FOOF - The gas of Lucifer

Collapse
X
 
  • Filter
  • Time
  • Show
Clear All
new posts

  • FOOF - The gas of Lucifer

    FOOF --> fluorine, oxygen, oxygen, fluorine --> Dioxygen difluoride



    Fluorine is the most reactive element. It will react with every element except neon and helium.


    Reading chemists accounts of this stuff is hilarious. They seem legitimately worried about untimely death when it's near, but back in the day there were a few crazy assholes were literally too crazy to be afraid. Sadly there are no youtube vids


    Ray Bradbury taught us that paper burns when exposed to oxygen at temperatures above 451°F. Dioxygen difluoride is so volatile that it makes almost any organic substance ignite and explode at any temperature hotter than 300°F below zero. It can literally make ice catch fire.

    In an article about O2F2, Chemistry blogger Derek Lowe (of the excellent In The Pipeline) used phrases like “violently hideous”, “deeply alarming”, and “chemicals that I never hope to encounter”. Another article refers to fluorine as “the gas of Lucifer”, and lists chemists who were poisoned or blown up while attempting to work with it.


    Things I Won't Work With: Dioxygen Difluoride


    Posted by Derek

    The latest addition to the long list of chemicals that I never hope to encounter takes us back to the wonderful world of fluorine chemistry. I'm always struck by how much work has taken place in that field, how long ago some of it was first done, and how many violently hideous compounds have been carefully studied. Here's how the experimental prep of today's fragrant breath of spring starts:

    The heater was warmed to approximately 700C. The heater block glowed a dull red color, observable with room lights turned off. The ballast tank was filled to 300 torr with oxygen, and fluorine was added until the total pressure was 901 torr. . .
    And yes, what happens next is just what you think happens: you run a mixture of oxygen and fluorine through a 700-degree-heating block. "Oh, no you don't," is the common reaction of most chemists to that proposal, ". . .not unless I'm at least a mile away, two miles if I'm downwind." This, folks, is the bracingly direct route to preparing dioxygen difluoride, often referred to in the literature by its evocative formula of FOOF.

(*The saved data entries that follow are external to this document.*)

Lemma wp_requestRpc apiKey apiVersion body timeoutMs k :
  (forall c i t k, I k -> I (put_net (sendRequest apiKey apiVersion c body i t (k_net k)).1 k)) -> I k ->
  wp (requestRpc apiKey apiVersion body timeoutMs)
    (fun o k' => I k' /\ match o with Some r => answers apiKey apiVersion body r (k_net k') | None => True end)
    (fun _ _ => False) k.
Proof.
  intros Hsend Hk. unfold requestRpc. apply wp_bind, wp_gets, wp_bind, wp_modify.
  set (corr := im_correlation (k_impl k)). pose proof (st_correlation I HI k (i32 (corr + 1)) Hk) as Hk1.
  set (k1 := mkK _ _ _ _). change (I k1) in Hk1. clearbody corr k1. clear Hk k.
  apply wp_bind. unfold wp at 1, onNet. specialize (Hsend kClientId corr (clampTimeout timeoutMs) k1 Hk1).
  destruct (sendRequest apiKey apiVersion kClientId body corr _ (k_net k1)) as [n1 [|]] eqn:Hs.
  - apply wp_bind. unfold wp at 1, onNet. cbn [k_net].
    pose proof (recvResponse_evolves corr (clampTimeout timeoutMs) n1) as Hev.
    destruct (recvResponse corr (clampTimeout timeoutMs) n1) as [n2 [r|]] eqn:Hr.
    + apply wp_ret. split; [exact (st_net I HI (put_net n1 k1) n2 Hev Hsend)|]. by eexists _, _, _, n1.
    + pose proof (st_net I HI (put_net n1 k1) n2 Hev Hsend) as Hk2. apply wp_bind.
      eapply wp_mono; [apply safe_closeConnection, Hk2| |done]. intros ? k' Hk'. by apply wp_ret.
  - apply wp_bind, wp_ret. apply wp_bind.
    eapply wp_mono; [apply safe_closeConnection, Hsend| |done]. intros ? k' Hk'. by apply wp_ret.
Qed.

Lemma send_keeps apiKey apiVersion body :
  apiKey <> 8 -> forall c i t k, I k -> I (put_net (sendRequest apiKey apiVersion c body i t (k_net k)).1 k).
Proof. intros Hne c i t k Hk. apply (st_net I HI); [by apply sendRequest_evolves|done]. Qed.

Lemma keeps_runReader {A} (m : rd A) data : keeps I (runReader m data).
Proof. intros k Hk. unfold runReader. by destruct (m data 0) as [pos []]. Qed.

Lemma wp_call {A} apiKey apiVersion body timeoutMs (m : rd A) (P : A -> Prop) k :
  apiKey <> 8 -> rpost m P -> I k ->
  wp (call apiKey apiVersion body timeoutMs m)
    (fun o k' => I k' /\ match o with Some a => P a | None => True end) (fun _ => I) k.
Proof.
  intros Hne Hm Hk. unfold call. apply wp_bind.
  eapply wp_mono; [apply wp_requestRpc; [by apply send_keeps|exact Hk]| |done].
  intros [r|] k' [Hk' _]; [|by apply wp_ret]. unfold runReader, wp. specialize (Hm r 0).
  by destruct (m r 0) as [pos []].
Qed.

Lemma wp_metadataPartitions rounds dl k :
  I k ->
  wp (metadataPartitions cfg rounds dl)
    (fun o k' => I k' /\ match o with Some parts => Forall in32 parts | None => True end) (fun _ => I) k.
Proof.
  revert k. induction rounds as [|r IH]; intros k Hk; [done|]. cbn [metadataPartitions].
  apply wp_bind. eapply wp_mono; [by apply safe_remainingMs| |by intros ? ? []]. intros remain k1 Hk1.
  apply wp_bind. eapply wp_mono; [by apply (wp_call 3 1 _ _ _ _ _ ltac:(done) (readMetadata_range (topic cfg)))| |done].
  intros [a|] k2 [Hk2 Ha]; [|by apply wp_ret].
  destruct (as_found a && as_ready a && _).
  { apply wp_ret. split; [done|]. by rewrite merge_sort_Permutation. }
  destruct (negb (as_found a) || _); [|by apply wp_ret].
  apply wp_bind. eapply wp_mono; [by apply safe_remainingMs| |by intros ? ? []]. intros remain2 k3 Hk3.
  destruct (remain2 <=? 0); [by apply wp_ret|].
  apply wp_bind. eapply wp_mono; [by apply (safe_onNet (fun n => (pause _ n, tt))); [intros n; apply pause_evolves|]| |by intros ? ? []].
  intros ? k4 Hk4. by apply IH.
Qed.

Lemma wp_listOffsets timestamp timeoutMs parts k :
  I k ->
  wp (listOffsets cfg timestamp timeoutMs parts)
    (fun o k' => I k' /\ match o with Some m => forall p v, m !! p = Some v -> isI64 v | None => True end)
    (fun _ => I) k.
Proof. intros Hk. by apply wp_call; [|apply readListOffsets_range|]. Qed.

Lemma wp_listEarliest timeoutMs parts k :
  I k ->
  wp (listOffsets cfg (-2) timeoutMs parts)
    (fun o k' => I k' /\
       match o with Some m => forall p, isI64 (default 0 (m !! p)) /\ earliestAt p (default 0 (m !! p)) | None => True end)
    (fun _ => I) k.
Proof.
  intros Hk. unfold listOffsets, call. apply wp_bind.
  eapply wp_mono; [apply wp_requestRpc; [by apply send_keeps|exact Hk]| |done].
  intros [r|] k' [Hk' Ho]; [|by apply wp_ret]. destruct Ho as (corr & t & n & n1 & Hs & Hr).
  rewrite listOffsetsBody_request in Hs.
  destruct (listEarliest_ok _ _ _ _ _ _ _ _ _ Hs Hr) as (topics & -> & Hrep & Hlaw).
  pose proof (readListOffsets_lawful (topic cfg) topics Hrep) as Hread.
  pose proof (readListOffsets_range (topic cfg) (listReply topics) 0) as Hrange. unfold runReader, wp.
  destruct (readListOffsets (topic cfg) (listReply topics) 0) as [pos [m| | | |]]; cbn [snd] in *; try done.
  cbn. split; [done|]. intros p. destruct (m !! p) as [v|] eqn:Hv; cbn; [|by split; [unfold isI64; lia|left]].
  split; [by eapply Hrange|right]. destruct (Hread p v Hv) as (part & Hin & <- & He & <-). by apply Hlaw.
Qed.
End requests.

    Well, "often" is sort of a relative term. Most of the references to this stuff are clearly from groups who've just been thinking about it, not making it. Rarely does an abstract that mentions density function theory ever lead to a paper featuring machine-shop diagrams, and so it is here. Once you strip away all the "calculated geometry of. . ." underbrush from the reference list, you're left with a much smaller core of experimental papers.

    And a hard core it is! This stuff was first prepared in Germany in 1932 by Ruff and Menzel, who must have been likely lads indeed, because it's not like people didn't respect fluorine back then. No, elemental fluorine has commanded respect since well before anyone managed to isolate it, a process that took a good fifty years to work out in the 1800s. (The list of people who were blown up or poisoned while trying to do so is impressive). And that's at room temperature. At seven hundred freaking degrees, fluorine starts to dissociate into monoatomic radicals, thereby losing its gentle and forgiving nature. But that's how you get it to react with oxygen to make a product that's worse in pretty much every way.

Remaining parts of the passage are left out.